What to produce:
Set down exactly the lines below, starting at the one that contains "new : row)." and ending at the one that contains "[] else None", with both of those lines included and nothing else.

Source information:
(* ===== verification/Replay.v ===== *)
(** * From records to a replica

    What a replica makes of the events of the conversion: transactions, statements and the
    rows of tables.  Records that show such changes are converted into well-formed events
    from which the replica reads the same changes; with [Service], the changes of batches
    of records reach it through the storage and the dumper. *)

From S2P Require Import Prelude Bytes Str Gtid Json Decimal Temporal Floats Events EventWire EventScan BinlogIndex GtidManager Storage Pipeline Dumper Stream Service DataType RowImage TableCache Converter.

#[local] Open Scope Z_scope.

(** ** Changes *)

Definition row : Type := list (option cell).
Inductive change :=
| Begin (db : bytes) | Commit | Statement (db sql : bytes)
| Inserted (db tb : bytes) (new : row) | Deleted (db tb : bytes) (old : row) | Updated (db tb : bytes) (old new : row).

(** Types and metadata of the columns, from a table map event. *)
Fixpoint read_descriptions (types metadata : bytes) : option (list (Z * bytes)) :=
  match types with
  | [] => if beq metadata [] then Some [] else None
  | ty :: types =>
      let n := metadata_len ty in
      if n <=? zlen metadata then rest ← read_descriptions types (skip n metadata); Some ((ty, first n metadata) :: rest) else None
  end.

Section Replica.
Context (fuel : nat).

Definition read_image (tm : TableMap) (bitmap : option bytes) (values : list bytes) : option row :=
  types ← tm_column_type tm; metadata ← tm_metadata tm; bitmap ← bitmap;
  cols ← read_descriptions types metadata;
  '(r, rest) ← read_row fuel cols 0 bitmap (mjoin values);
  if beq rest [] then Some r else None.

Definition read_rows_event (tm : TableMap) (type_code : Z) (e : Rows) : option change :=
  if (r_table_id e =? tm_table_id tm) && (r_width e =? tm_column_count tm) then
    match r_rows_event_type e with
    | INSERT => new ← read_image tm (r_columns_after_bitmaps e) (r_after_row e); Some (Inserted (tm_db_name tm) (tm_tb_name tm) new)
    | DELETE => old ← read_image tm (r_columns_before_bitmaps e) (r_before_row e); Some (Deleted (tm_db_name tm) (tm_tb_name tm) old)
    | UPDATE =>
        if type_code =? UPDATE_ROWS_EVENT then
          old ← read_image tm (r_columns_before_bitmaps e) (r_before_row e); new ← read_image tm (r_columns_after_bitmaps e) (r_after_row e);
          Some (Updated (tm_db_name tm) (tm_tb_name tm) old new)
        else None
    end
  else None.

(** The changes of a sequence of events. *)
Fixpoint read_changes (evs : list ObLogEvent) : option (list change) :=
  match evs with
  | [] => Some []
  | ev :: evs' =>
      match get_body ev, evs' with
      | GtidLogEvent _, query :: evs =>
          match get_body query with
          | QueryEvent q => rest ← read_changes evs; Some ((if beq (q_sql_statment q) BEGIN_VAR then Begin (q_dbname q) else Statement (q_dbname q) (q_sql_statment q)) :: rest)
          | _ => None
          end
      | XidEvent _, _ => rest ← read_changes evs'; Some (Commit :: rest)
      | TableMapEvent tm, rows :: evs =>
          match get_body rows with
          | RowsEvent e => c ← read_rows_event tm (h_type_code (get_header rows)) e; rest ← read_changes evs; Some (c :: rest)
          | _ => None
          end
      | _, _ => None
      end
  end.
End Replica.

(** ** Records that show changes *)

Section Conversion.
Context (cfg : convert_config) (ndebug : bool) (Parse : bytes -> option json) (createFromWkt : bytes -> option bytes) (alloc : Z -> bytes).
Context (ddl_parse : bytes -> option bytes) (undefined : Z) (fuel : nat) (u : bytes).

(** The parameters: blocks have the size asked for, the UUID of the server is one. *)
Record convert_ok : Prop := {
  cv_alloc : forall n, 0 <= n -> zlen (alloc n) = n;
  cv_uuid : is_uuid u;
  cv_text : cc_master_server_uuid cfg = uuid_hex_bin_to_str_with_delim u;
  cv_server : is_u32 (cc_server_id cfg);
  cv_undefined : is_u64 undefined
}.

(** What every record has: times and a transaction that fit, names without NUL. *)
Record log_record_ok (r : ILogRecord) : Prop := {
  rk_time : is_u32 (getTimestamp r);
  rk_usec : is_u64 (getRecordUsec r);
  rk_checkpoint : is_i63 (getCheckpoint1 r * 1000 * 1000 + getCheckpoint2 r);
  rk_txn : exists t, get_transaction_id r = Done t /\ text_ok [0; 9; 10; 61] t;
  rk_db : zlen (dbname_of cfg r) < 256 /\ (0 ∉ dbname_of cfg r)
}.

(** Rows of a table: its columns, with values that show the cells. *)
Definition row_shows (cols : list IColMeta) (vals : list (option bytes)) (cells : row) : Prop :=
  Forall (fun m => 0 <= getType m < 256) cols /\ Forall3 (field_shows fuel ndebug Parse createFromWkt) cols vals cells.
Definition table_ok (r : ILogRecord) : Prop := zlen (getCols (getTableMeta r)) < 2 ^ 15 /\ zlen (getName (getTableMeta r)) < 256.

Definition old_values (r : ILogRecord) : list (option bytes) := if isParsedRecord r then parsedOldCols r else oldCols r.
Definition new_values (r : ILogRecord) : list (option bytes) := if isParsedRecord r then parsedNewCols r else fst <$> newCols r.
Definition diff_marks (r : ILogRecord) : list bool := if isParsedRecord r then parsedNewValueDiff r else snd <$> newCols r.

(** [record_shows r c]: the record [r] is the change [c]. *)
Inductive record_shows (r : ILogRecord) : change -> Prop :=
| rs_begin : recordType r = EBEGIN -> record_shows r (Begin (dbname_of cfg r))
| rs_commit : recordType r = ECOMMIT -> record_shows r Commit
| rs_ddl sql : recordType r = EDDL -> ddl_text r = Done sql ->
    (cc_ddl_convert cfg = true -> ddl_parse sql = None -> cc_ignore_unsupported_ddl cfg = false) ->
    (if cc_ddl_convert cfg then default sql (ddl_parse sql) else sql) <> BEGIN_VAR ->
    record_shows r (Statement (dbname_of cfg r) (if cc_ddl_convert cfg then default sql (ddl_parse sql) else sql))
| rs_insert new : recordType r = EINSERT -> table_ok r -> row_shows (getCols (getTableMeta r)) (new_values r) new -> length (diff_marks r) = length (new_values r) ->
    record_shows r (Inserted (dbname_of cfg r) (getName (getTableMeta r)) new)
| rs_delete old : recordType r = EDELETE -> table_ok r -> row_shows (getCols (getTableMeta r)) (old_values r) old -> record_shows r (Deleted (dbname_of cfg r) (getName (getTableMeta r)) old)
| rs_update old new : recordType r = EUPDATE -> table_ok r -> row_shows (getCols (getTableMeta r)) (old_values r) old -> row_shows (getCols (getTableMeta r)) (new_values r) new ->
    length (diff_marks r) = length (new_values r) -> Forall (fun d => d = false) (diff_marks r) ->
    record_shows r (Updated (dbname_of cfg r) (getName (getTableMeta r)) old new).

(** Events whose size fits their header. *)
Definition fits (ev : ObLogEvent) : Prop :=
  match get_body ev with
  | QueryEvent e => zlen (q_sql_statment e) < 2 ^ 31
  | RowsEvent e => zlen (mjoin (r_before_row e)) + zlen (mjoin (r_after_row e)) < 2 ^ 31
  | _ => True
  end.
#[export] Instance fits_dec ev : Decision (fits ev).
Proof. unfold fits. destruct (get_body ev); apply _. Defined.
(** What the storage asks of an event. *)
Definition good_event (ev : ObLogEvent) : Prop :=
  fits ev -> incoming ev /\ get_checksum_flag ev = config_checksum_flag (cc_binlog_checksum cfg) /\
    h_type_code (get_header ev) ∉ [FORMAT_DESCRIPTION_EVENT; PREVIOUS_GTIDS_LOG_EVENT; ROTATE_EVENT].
--
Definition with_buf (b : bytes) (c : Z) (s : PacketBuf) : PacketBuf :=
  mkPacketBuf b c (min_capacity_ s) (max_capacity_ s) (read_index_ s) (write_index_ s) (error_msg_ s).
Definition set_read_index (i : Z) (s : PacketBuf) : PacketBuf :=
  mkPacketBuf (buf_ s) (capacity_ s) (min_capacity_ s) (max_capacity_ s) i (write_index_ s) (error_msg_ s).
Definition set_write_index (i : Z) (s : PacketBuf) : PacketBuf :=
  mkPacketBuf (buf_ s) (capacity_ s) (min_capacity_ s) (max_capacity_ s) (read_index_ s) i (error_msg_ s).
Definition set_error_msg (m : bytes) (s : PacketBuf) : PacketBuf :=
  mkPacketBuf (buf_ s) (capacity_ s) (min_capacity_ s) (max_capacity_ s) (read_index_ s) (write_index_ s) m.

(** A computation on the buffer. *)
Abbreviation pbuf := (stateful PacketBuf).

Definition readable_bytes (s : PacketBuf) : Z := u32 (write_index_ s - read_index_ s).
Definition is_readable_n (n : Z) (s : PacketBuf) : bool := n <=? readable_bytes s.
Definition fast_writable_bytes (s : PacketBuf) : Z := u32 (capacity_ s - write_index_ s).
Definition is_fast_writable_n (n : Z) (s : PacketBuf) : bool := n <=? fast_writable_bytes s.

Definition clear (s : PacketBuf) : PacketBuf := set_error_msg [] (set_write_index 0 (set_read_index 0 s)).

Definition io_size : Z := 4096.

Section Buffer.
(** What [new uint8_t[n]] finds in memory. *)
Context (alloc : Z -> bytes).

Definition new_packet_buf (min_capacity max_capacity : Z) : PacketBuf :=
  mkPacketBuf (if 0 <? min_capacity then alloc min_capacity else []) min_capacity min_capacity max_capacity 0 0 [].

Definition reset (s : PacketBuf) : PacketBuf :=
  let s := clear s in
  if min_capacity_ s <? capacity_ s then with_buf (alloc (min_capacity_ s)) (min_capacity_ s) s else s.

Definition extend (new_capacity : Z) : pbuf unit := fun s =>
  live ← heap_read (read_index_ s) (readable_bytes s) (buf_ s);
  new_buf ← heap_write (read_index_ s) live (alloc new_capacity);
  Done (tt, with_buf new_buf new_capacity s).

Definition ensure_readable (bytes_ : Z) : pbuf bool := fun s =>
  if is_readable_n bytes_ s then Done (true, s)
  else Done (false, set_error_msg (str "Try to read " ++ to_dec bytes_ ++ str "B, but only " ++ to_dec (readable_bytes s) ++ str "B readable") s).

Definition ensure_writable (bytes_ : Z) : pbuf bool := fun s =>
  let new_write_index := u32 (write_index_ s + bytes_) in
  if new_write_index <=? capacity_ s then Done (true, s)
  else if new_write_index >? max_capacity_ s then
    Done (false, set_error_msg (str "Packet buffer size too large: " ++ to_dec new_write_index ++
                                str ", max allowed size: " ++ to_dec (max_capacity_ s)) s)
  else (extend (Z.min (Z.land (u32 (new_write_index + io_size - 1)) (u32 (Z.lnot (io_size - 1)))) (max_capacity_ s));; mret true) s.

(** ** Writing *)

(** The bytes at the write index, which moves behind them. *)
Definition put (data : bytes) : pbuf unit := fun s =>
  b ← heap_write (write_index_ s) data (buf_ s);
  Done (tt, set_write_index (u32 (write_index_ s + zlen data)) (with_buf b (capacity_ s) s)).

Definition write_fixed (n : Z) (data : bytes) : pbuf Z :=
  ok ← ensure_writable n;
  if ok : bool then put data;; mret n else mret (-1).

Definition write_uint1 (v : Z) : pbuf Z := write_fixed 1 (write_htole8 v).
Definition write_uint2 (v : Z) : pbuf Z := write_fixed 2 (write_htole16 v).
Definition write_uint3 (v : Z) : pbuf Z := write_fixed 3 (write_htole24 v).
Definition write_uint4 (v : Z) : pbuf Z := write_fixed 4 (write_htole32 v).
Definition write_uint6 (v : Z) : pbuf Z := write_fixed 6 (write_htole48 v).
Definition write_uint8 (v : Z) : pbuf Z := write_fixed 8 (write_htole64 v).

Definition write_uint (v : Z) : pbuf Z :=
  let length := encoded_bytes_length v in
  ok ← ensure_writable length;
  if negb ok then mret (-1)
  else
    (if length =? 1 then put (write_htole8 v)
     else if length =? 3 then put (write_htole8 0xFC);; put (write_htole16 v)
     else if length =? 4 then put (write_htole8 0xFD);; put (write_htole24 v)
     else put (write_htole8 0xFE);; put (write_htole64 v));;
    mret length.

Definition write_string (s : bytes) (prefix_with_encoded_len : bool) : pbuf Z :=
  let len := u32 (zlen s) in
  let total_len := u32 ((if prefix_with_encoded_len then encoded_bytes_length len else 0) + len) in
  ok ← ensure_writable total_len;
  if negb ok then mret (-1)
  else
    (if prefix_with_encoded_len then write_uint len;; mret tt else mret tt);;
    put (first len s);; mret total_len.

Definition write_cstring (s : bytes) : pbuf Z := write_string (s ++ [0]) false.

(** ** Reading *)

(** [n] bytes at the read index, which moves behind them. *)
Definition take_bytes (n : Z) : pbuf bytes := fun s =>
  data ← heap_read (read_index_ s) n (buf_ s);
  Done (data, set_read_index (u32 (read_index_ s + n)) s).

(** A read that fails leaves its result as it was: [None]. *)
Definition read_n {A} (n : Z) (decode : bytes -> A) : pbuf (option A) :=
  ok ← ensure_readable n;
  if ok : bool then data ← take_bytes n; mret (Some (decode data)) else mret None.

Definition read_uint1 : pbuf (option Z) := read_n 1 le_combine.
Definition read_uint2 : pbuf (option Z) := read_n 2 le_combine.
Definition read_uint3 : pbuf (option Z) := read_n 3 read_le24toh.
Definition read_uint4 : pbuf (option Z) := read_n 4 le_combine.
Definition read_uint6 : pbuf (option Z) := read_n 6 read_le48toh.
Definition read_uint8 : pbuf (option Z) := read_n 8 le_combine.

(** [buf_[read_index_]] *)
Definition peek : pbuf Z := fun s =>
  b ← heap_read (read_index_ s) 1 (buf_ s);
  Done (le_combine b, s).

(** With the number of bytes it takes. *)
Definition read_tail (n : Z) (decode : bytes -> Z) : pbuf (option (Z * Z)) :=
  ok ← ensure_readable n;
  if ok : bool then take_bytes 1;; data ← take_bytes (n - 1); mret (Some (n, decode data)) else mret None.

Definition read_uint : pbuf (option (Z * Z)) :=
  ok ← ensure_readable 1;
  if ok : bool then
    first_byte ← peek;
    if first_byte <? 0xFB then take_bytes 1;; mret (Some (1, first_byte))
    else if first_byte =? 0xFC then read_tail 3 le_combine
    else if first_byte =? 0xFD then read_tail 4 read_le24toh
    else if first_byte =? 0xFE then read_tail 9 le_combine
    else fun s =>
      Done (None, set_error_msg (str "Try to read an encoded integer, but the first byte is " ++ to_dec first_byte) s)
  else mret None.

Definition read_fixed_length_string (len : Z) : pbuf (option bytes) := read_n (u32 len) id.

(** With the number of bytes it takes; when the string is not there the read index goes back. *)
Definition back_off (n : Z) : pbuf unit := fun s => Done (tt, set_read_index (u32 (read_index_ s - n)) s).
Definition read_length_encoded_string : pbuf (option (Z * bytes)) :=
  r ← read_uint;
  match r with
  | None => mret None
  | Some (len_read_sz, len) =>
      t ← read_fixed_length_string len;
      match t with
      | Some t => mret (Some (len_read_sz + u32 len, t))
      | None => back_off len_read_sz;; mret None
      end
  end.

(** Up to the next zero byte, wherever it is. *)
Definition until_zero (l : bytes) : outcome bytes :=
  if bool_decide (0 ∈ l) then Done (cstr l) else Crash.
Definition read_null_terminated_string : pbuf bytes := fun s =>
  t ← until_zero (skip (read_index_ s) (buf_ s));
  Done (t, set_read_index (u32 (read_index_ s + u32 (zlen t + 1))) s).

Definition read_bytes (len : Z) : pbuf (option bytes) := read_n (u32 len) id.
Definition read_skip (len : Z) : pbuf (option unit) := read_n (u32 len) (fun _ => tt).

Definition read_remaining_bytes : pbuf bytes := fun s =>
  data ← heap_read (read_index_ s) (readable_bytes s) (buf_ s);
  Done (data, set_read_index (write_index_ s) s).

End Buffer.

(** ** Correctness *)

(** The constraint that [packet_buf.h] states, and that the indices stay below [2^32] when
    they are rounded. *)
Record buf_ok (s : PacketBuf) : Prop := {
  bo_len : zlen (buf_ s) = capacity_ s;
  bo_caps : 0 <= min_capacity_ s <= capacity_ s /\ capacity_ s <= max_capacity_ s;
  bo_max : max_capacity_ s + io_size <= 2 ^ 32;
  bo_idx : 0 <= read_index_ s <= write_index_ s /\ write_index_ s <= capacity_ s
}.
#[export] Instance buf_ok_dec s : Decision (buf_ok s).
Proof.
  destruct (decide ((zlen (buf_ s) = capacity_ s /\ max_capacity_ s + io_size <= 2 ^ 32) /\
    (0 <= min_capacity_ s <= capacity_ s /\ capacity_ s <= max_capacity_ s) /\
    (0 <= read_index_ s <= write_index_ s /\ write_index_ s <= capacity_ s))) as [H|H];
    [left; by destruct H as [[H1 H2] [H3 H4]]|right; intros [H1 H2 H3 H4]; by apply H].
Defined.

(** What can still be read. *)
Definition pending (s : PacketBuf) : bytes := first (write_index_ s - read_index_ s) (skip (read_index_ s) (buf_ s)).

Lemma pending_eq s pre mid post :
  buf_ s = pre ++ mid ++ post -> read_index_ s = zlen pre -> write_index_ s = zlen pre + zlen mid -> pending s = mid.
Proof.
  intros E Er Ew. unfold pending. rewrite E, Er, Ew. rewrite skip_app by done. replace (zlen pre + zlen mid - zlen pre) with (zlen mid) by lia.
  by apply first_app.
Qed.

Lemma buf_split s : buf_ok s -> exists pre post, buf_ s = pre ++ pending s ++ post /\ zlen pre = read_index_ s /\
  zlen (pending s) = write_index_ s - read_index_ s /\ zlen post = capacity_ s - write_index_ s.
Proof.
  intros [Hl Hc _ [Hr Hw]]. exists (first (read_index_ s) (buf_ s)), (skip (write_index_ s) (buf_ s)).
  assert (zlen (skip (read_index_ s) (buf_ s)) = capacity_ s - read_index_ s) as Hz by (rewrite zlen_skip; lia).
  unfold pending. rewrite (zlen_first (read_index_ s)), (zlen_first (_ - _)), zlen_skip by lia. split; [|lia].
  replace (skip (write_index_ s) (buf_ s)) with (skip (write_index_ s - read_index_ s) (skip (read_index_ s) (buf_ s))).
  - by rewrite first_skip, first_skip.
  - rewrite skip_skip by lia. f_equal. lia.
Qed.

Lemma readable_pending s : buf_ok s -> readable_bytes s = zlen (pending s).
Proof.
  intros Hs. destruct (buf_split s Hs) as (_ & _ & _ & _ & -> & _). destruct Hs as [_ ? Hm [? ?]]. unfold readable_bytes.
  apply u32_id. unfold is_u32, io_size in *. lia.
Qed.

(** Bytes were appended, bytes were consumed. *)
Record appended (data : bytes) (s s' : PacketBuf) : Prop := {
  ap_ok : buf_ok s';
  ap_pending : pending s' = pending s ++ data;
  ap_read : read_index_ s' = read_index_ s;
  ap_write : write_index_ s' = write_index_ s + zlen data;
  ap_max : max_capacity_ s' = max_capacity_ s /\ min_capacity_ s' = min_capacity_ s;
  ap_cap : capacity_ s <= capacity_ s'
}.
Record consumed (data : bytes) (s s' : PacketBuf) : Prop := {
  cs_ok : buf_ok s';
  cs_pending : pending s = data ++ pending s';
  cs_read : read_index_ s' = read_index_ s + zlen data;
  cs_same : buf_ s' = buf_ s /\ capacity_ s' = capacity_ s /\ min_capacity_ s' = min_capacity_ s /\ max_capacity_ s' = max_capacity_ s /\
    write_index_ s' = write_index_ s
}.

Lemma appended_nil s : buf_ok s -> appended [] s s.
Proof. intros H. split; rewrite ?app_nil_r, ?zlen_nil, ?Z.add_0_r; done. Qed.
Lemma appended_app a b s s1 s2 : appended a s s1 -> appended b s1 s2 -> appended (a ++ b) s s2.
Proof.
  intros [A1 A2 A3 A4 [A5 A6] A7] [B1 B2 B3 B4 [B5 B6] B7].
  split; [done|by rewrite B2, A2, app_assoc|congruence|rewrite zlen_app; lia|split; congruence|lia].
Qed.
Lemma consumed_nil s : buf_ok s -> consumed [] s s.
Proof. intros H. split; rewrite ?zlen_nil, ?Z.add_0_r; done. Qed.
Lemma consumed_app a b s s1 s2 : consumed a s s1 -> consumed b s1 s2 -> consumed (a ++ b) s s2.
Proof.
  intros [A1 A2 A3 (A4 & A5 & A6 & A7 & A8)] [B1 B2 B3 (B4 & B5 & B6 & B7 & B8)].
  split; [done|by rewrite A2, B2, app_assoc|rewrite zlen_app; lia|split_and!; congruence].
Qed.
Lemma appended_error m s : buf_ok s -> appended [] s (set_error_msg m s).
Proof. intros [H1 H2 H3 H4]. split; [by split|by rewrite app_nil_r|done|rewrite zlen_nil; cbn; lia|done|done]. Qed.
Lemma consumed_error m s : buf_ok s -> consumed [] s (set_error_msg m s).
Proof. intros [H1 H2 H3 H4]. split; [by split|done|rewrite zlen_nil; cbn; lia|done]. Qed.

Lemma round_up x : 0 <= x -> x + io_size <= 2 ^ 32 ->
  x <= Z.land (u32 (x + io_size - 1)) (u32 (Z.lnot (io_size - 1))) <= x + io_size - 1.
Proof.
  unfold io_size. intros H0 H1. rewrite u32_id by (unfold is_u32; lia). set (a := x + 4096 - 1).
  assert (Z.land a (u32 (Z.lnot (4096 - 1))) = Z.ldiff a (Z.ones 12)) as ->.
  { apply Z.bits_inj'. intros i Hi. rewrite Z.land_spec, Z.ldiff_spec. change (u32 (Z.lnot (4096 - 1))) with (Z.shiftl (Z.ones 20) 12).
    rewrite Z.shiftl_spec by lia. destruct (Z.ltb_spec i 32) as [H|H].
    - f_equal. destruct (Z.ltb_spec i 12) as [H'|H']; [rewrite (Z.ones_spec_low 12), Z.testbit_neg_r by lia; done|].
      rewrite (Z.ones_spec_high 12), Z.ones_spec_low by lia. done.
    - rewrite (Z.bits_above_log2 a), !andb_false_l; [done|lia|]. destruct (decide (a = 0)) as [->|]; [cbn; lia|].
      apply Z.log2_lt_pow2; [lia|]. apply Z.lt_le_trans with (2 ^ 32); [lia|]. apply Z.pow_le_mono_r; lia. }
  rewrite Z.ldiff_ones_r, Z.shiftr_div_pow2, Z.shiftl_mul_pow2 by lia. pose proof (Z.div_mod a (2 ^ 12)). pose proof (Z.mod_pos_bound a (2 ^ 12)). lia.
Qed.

Result:
| Inserted (db tb : bytes) (new : row) | Deleted (db tb : bytes) (old : row) | Updated (db tb : bytes) (old new : row).

(** Types and metadata of the columns, from a table map event. *)
Fixpoint read_descriptions (types metadata : bytes) : option (list (Z * bytes)) :=
  match types with
  | [] => if beq metadata [] then Some [] else None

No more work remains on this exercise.